Labor tax is shifting Britain’s wealthiest out, BDO research has revealed

Many of Britain’s wealthiest people are considering whether to leave the country, driven not so much by the tax rate but by what they see as a government unable to provide a stable financial framework.
A survey of 200 billionaires, each with a fortune of at least £50m, by accountancy firm BDO, found that two-thirds had considered relocating in the past twelve months. The most striking finding, however, was the reason: 42 percent identified inconsistent tax policies as the main reason for their negotiations, while just 18 percent cited higher tax rates only.
The difference is important. Britain taxes at the same or higher rates than its European neighbours, yet the richest have historically remained so. What seems to have changed the numbers is a succession of policy reversals and threatening reforms under Labour, particularly around inheritance tax and capital gains tax, which have left wealthy people unable to plan with confidence.
Elsa Littlewood, tax partner at BDO, said many of those considering leaving would prefer to stay but feel unable to manage long-term wealth planning against an unexpected backdrop.

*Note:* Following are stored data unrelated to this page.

(** X15. [refreshToken()] never throws. Without a refresh token it returns
    false and does nothing. When the provider answers, it returns true and
    replaces the two access-token fields only: the stored refresh token,
    the stored expiry and the user are left as they were. When the
    provider rejects, it returns false and the shared state is as it was. *)
Theorem refresh_replaces_access_token_only (w : World E) :
  exists b w',
    Storage.refreshToken X F w = (Returned b, w')
    /\ activeAntigravityOAuthSession w' = activeAntigravityOAuthSession w
    /\ (truthy (refreshToken (appState w)) = None -> b = false /\ w' = w)
    /\ (forall current tokens e1,
          truthy (refreshToken (appState w)) = Some current ->
          Storage.refreshAccessToken F current (env w) = (Returned tokens, e1) ->
          b = true
          /\ accessToken (appState w') = Some (tok_accessToken tokens)
          /\ antigravityToken (appState w') = Some (tok_accessToken tokens)
          /\ refreshToken (appState w') = refreshToken (appState w)
          /\ tokenExpiresAt (appState w') = tokenExpiresAt (appState w)
          /\ userEmail (appState w') = userEmail (appState w))
    /\ (forall current m e1,
          truthy (refreshToken (appState w)) = Some current ->
          Storage.refreshAccessToken F current (env w) = (Thrown m, e1) ->
          b = false /\ appState w' = appState w).
Proof.
  unfold Storage.refreshToken. unfold bind at 1. unfold getState at 1.
  destruct (truthy (refreshToken (appState w))) as [current |].
  2: { exists false, w. unfold ret. repeat split; intros; discriminate. }
  unfold tryCatch. unfold bind at 1. unfold call at 1.
  destruct (Storage.refreshAccessToken F current (env w)) as [[tokens | m] e1]
    eqn:Hrefresh.
  - unfold bind at 1. unfold getState at 1.
    unfold bind at 1. unfold setState at 1. unfold bind at 1.
    match goal with
    | |- context [saveAuth X ?w0] => destruct (saveAuth_run X w0) as [e4 ->]
    end.
    unfold ret. eexists. eexists. split; [reflexivity |]. simpl.
    split; [reflexivity | split; [discriminate | split]].
    + intros c t e H Hr. inversion H; subst c. rewrite Hrefresh in Hr.
      inversion Hr; subst. repeat split.
    + intros c m e H Hr. inversion H; subst c. rewrite Hrefresh in Hr.
      discriminate.
  - unfold ret. eexists. eexists. split; [reflexivity |]. simpl.
    split; [reflexivity | split; [discriminate | split]].
    + intros c t e H Hr. inversion H; subst c. rewrite Hrefresh in Hr.
      discriminate.
    + intros. split; reflexivity.
Qed.

Lemma sourceFile_run (w : World E) :
  Storage.sourceFile F w
  = (Returned (if Storage.existsSync F Storage.AUTH_FILE (env w)
               then Some Storage.AUTH_FILE
               else if Storage.existsSync F Storage.LEGACY_AUTH_FILE (env w)
                    then Some Storage.LEGACY_AUTH_FILE
                    else None), w).
Proof.
  unfold Storage.sourceFile. unfold_monad.
  destruct (Storage.existsSync F Storage.AUTH_FILE (env w)); [reflexivity |].
  destruct (Storage.existsSync F Storage.LEGACY_AUTH_FILE (env w)); reflexivity.
Qed.
(** * DjangoQL completion: name resolution, cursor context and suggestions

    A shallow embedding of [src/index.js] (the [DjangoQL] object of the
    djangoql-completion widget) together with the properties of its
    specification.

    Conventions of the embedding:
    - a JavaScript string is a [string]; each [ascii] stands for one code
      unit (the no-break space U+00A0 of [whitespaceRegex] is code 160);
    - a JavaScript object used as a dictionary ([models], a model's field
      table) is a [gmap] with string keys; [Object.keys] is the enumeration
      of that map, so the order in which fields are offered is not that
      of the schema and the properties below speak of membership only.
      A lookup sees the properties the schema defines; those every
      object inherits from [Object.prototype] are outside the model;
    - [null]/[undefined] are [None]; truthiness of a string-or-null value
      is [truthy]: the empty string is falsy like [null];
    - a [TypeError] raised by reading a property of [undefined] is the
      [Throw] outcome of the [js] monad;
    - the engine is a record passed from state to state; what the widget
      draws (the completion box, the textarea) is no part of it beyond
      the text and the selection of the textarea. *)

From Stdlib Require Import String Ascii List ZArith Bool Lia.
From stdpp Require Import base option gmap strings list.

Local Open Scope string_scope.
Local Open Scope list_scope.

(* ================================================================== *)
(** ** Outcomes of JavaScript code that may throw *)

Inductive js (A : Type) : Type :=
| Ret (a : A)
| Throw.
Arguments Ret {A} a.
Arguments Throw {A}.

#[global] Instance js_ret : MRet js := fun A a => Ret a.

#[global] Instance js_bind : MBind js := fun A B k m =>
  match m with
  | Ret a => k a
  | Throw => Throw
  end.

(** [o[k]] where [o] itself may be [undefined]: reading a property of
    [undefined] throws. *)
Definition js_prop {A B : Type} (o : option A) (get : A -> B) : js B :=
  match o with
  | Some a => Ret (get a)
  | None => Throw
  end.

(* ================================================================== *)
(** ** String primitives of JavaScript used by the source *)

Module JsString.
(** The weights written for a group are sparse: a vertex index is a key
    exactly when a vertex of that index has an entry for the group, and
    the value under it is the weight of such an entry. *)
Theorem export_weights_sparse obj (vg_index u : nat) :
  (is_Some (export_weights obj vg_index !! u)
   <-> exists vert g,
         vert ∈ vertices obj /\ index vert = u /\ g ∈ groups_of vert
         /\ group g = vg_index)
  /\ forall wt,
       export_weights obj vg_index !! u = Some wt ->
       exists vert g,
         vert ∈ vertices obj /\ index vert = u /\ g ∈ groups_of vert
         /\ group g = vg_index /\ weight g = wt.
Proof.
  unfold export_weights.
  assert (Hsound : forall wt,
    fold_left
      (fun weights vert =>
         fold_left
           (fun weights g =>
              if group g =? vg_index then <[index vert := weight g]> weights
              else weights) (groups_of vert) weights)
      (vertices obj) ∅ !! u = Some wt ->
    exists vert g,
      vert ∈ vertices obj /\ index vert = u /\ g ∈ groups_of vert
      /\ group g = vg_index /\ weight g = wt).
  { intros wt Hl. apply mesh_loop_sound in Hl as [Hl|Hl]; [|done].
    by rewrite lookup_empty in Hl. }
  split; [split|done].
  - intros [wt Hl]. apply Hsound in Hl as (vert & g & H1 & H2 & H3 & H4 & _).
    by exists vert, g.
  - intros H. apply mesh_loop_complete. by right.
Qed.

Lemma export_groups_skip obj n vgs :
  forall i (groups : gmap pystr (gmap nat spec_float)),
    n ∉ vgs -> export_groups obj i vgs groups !! n = groups !! n.
Proof.
  induction vgs as [|g vgs IH]; intros i groups Hn; [done|].
  apply not_elem_of_cons in Hn as [Hne Hn].
  cbn [export_groups]. rewrite IH by done. by rewrite lookup_insert_ne.
Qed.

Lemma export_groups_lookup obj vgs :
  forall i j n (groups : gmap pystr (gmap nat spec_float)),
    NoDup vgs -> vgs !! j = Some n ->
    export_groups obj i vgs groups !! n = Some (export_weights obj (i + j)).
Proof.
  induction vgs as [|g vgs IH]; intros i j n groups Hnd Hj; [done|].
  apply NoDup_cons in Hnd as [Hg Hnd]. cbn [export_groups].
  destruct j as [|j]; simplify_eq/=.
  - rewrite export_groups_skip by done.
    rewrite lookup_insert_eq. by rewrite Nat.add_0_r.
  - rewrite (IH (S i) j n) by done. do 2 f_equal. lia.
Qed.

(** In an exported record the group at index [i] of the object is a key
    of [groups], and under it are the weights of that index. *)
Theorem export_record_group_weights obj (i : nat) (n : pystr) :
  NoDup (vertex_groups obj) ->
  vertex_groups obj !! i = Some n ->
  group_order (export_record obj) !! i = Some n
  /\ groups (export_record obj) !! n = Some (export_weights obj i).
Proof.
  intros Hnd Hi. split; [done|].
  unfold export_record. cbn [groups].
  by rewrite (export_groups_lookup obj (vertex_groups obj) 0 i n).
Qed.




End ExportFacts.

(** ** Sync of one object: order, fixed point, round trip *)

Section SyncObjectMore.

Implicit Types (obj : Object) (original : EntityRecord)
  (l A B C R : list pystr) (x n : pystr).

Lemma vertex_groups_get_Some n obj i :
  vertex_groups_get n obj = Some i ->
  vertex_groups obj !! i = Some n
  /\ forall j, j < i -> vertex_groups obj !! j <> Some n.
Proof.
  unfold vertex_groups_get.
  destruct (list_find _ _) as [[i' x]|] eqn:Hfind; [|done].
  cbn. intros [= ->]. apply list_find_Some in Hfind as (Hi & -> & Hmin).
  split; [done|]. intros j Hj Hjn. by apply (Hmin j n).
Qed.

Lemma vertex_groups_get_present n obj :
  n ∈ vertex_groups obj -> is_Some (vertex_groups_get n obj).
Proof.
  intros Hin. unfold vertex_groups_get.
  destruct (list_find_elem_of (fun m => m = n) (vertex_groups obj) n Hin eq_refl)
    as [[i x] ->].
  by eexists.
Qed.

Lemma vertex_groups_get_split n obj i :
  vertex_groups_get n obj = Some i ->
  exists A C, vertex_groups obj = A ++ n :: C /\ length A = i /\ n ∉ A.
Proof.
  intros [Hi Hmin]%vertex_groups_get_Some.
  exists (take i (vertex_groups obj)), (drop (S i) (vertex_groups obj)).
  split_and!.
  - by rewrite take_drop_middle.
  - apply lookup_lt_Some in Hi. rewrite length_take. lia.
  - intros (j & Hj)%list_elem_of_lookup_1.
    assert (j < i) by (apply lookup_lt_Some in Hj; rewrite length_take in Hj; lia).
    rewrite lookup_take_lt in Hj by done. by apply (Hmin j).
Qed.
(** [x + y]. *)
Definition add (x y : number) : number :=
  match x, y with
  | NaN, _ | _, NaN => NaN
  | PosInf, NegInf | NegInf, PosInf => NaN
  | PosInf, _ | _, PosInf => PosInf
  | NegInf, _ | _, NegInf => NegInf
  | NegZero, NegZero => NegZero
  | _, _ => round (value x + value y)
  end.

(** [x - y]. *)
Definition sub (x y : number) : number := add x (neg y).

Definition signed (negative : bool) (positive_result negative_result : number) : number :=
  if negative then negative_result else positive_result.

(** [x / y]. *)
Definition div (x y : number) : number :=
  let s := xorb (negative x) (negative y) in
  match x, y with
  | NaN, _ | _, NaN => NaN
  | (PosInf | NegInf), (PosInf | NegInf) => NaN
  | (PosInf | NegInf), _ => signed s PosInf NegInf
  | _, (PosInf | NegInf) => signed s (Num 0) NegZero
  | _, _ =>
      if is_zero y then (if is_zero x then NaN else signed s PosInf NegInf)
      else if is_zero x then signed s (Num 0) NegZero
      else round (value x / value y)
  end.

(** [Math.ceil(x)]. *)
Definition ceil (x : number) : number :=
  match x with
  | Num q => if (Qceiling q =? 0) && (Qnum q <? 0) then NegZero else of_Z (Qceiling q)
  | _ => x
  end.

(** [x < y] and [x <= y]: false when either side is NaN; the two zeros are
    equal. *)
Definition ltb (x y : number) : bool :=
  match x, y with
  | NaN, _ | _, NaN => false
  | PosInf, _ | _, NegInf => false
  | NegInf, _ | _, PosInf => true
  | _, _ => negb (Qle_bool (value y) (value x))
  end.

Definition leb (x y : number) : bool :=
  match x, y with
  | NaN, _ | _, NaN => false
  | NegInf, _ | _, PosInf => true
  | PosInf, _ | _, NegInf => false
  | _, _ => Qle_bool (value x) (value y)
  end.

(** [x > y] and [x >= y]. *)
Definition gtb (x y : number) : bool := ltb y x.
Definition geb (x y : number) : bool := leb y x.

(** The numbers that count as false: the zeros and NaN. *)
Definition falsy (x : number) : bool :=
  match x with NaN => true | _ => is_zero x end.

(** [a || d] where [a] may be undefined. *)
Definition or (a : option number) (d : number) : number :=
  match a with
  | Some x => if falsy x then d else x
  | None => d
  end.

(** The operand of a comparison: undefined converts to NaN. *)
Definition to_number (a : option number) : number :=
  match a with Some x => x | None => NaN end.

(** A number without a fractional part, or not finite. *)
Definition integral (x : number) : Prop :=
  match x with
  | Num q => exists z, q = inject_Z z
  | _ => True
  end.

End JsNumber.

(** ** Pagination hook  (src/unnamed/part_003, lines 22-86) *)

Module Pagination.

Import JsNumber.

(** The three [useState] cells, lines 27-29. *)
Record hook : Type := Hook {
  page : number;
  pageSize : number;
  total : number
}.

(** Defaults of the options object, lines 22-26; a default applies to an
    absent or undefined property. *)
Definition usePagination (initialPage initialPageSize totalItems : option number) : hook :=
  {| page := default (of_Z 1) initialPage;
     pageSize := default (of_Z 10) initialPageSize;
     total := default (of_Z 0) totalItems |}.

(** Lines 31-37, computed at each render. *)
Definition totalPages (s : hook) : number := ceil (div (total s) (pageSize s)).
Definition hasNextPage (s : hook) : bool := ltb (page s) (totalPages s).
Definition hasPreviousPage (s : hook) : bool := gtb (page s) (of_Z 1).

(** The state setters; [setPage] takes an updater as in
    [setPage((prev) => prev + 1)]. *)
Definition setPage (f : number -> number) (s : hook) : hook :=
  {| page := f (page s); pageSize := pageSize s; total := total s |}.
Definition setPageSize (n : number) (s : hook) : hook :=
  {| page := page s; pageSize := n; total := total s |}.
Definition setTotal (n : number) (s : hook) : hook :=
  {| page := page s; pageSize := pageSize s; total := n |}.

(** A callback of a render: its guard reads the state that was rendered, and
    the update it queues is applied to the pending state. *)
Definition callback : Type := hook -> hook -> hook.

(** Lines 39-43. *)
Definition nextPage : callback := fun rendered pending =>
  if hasNextPage rendered then setPage (fun prev => add prev (of_Z 1)) pending else pending.

(** Lines 45-49. *)
Definition previousPage : callback := fun rendered pending =>
  if hasPreviousPage rendered then setPage (fun prev => sub prev (of_Z 1)) pending else pending.

(** Lines 51-58. *)
Definition goToPage (newPage : number) : callback := fun rendered pending =>
  if geb newPage (of_Z 1) && leb newPage (totalPages rendered)
  then setPage (fun _ => newPage) pending
  else pending.

(** Lines 60-63. *)
Definition changePageSize (newPageSize : number) : callback := fun rendered pending =>
  setPage (fun _ => of_Z 1) (setPageSize newPageSize pending).

(** Lines 65-67. *)
Definition updateTotal (newTotal : number) : callback := fun rendered pending =>
  setTotal newTotal pending.

(** An event handler that calls callbacks of one render, in order; the next
    render shows the pending state. *)
Definition handle (calls : list callback) (rendered : hook) : hook :=
  fold_left (fun pending call => call rendered pending) calls rendered.

(** One call, then the render. *)
Definition once (call : callback) (rendered : hook) : hook := call rendered rendered.

(** The page lies in [1, totalPages], and totalPages >= 1. *)
Definition in_rangeb (s : hook) : bool :=
  geb (page s) (of_Z 1) && leb (page s) (totalPages s) && geb (totalPages s) (of_Z 1).

Definition in_range (s : hook) : Prop :=
  geb (page s) (of_Z 1) = true
  /\ leb (page s) (totalPages s) = true
  /\ geb (totalPages s) (of_Z 1) = true.

End Pagination.

(** ** Effects

    The asynchronous functions of the pages call services that are not part of
    the repository ([fetch], the wallet, the Solana connection, the clock).
    A computation threads a world [W] those services read and change, appends
    to a chronological trace of events [Ev], and either returns a value or
    throws an [Error] carrying its message. *)

Module Effects.

Inductive Exc (A : Type) : Type :=
  | Throw (message : string)
  | Ok (a : A).
Arguments Throw {A} message.
Arguments Ok {A} a.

Since Labor came to office, a series of high-profile departures has reinforced the trend. Hedge fund manager Michael Platt has moved his family office to Dubai. Norwegian-born shipping magnate John Fredriksen has put his £250m Chelsea townhouse on the market. Richard Gnodde, who was Goldman Sachs’ biggest banker in Europe, moved to Milan, while brothers Ian and Richard Livingstone moved their main residence to Monaco. Indian billionaire Lakshmi Mittal, a British citizen for nearly three decades, also moved to Dubai, as did Egyptian businessman Nassef Sawiris.
Emigration began in earnest when Rachel Reeves, when she was Chancellor, ended non-resident status, the long-standing tax regime that made Britain an international wealth attractor. The proposed 40 percent inheritance tax on worldwide assets provoked such strong opposition that it was later dropped, but by then confidence was gone.
Ms Reeves’ second budget in November added uncertainty. After hinting at a possible increase in capital gains tax, he ultimately left CGT untouched but raised rates on savings and dividends and introduced what critics called a “huge house tax” on high-value properties, a set of measures few had expected.
Maxwell Marlow, director at the Adam Smith Institute, warned that the absence of any plan to attract wealthy investors and spending in Britain means that the population will face the costs.
For Business Matters readers who run or advise businesses that depend on access to capital, the message from BDO’s research is clear: it’s not the size of the tax bill that’s putting people off, it’s not knowing what that bill will look like next year. Certainty, it seems, has become a rare commodity in British monetary policy.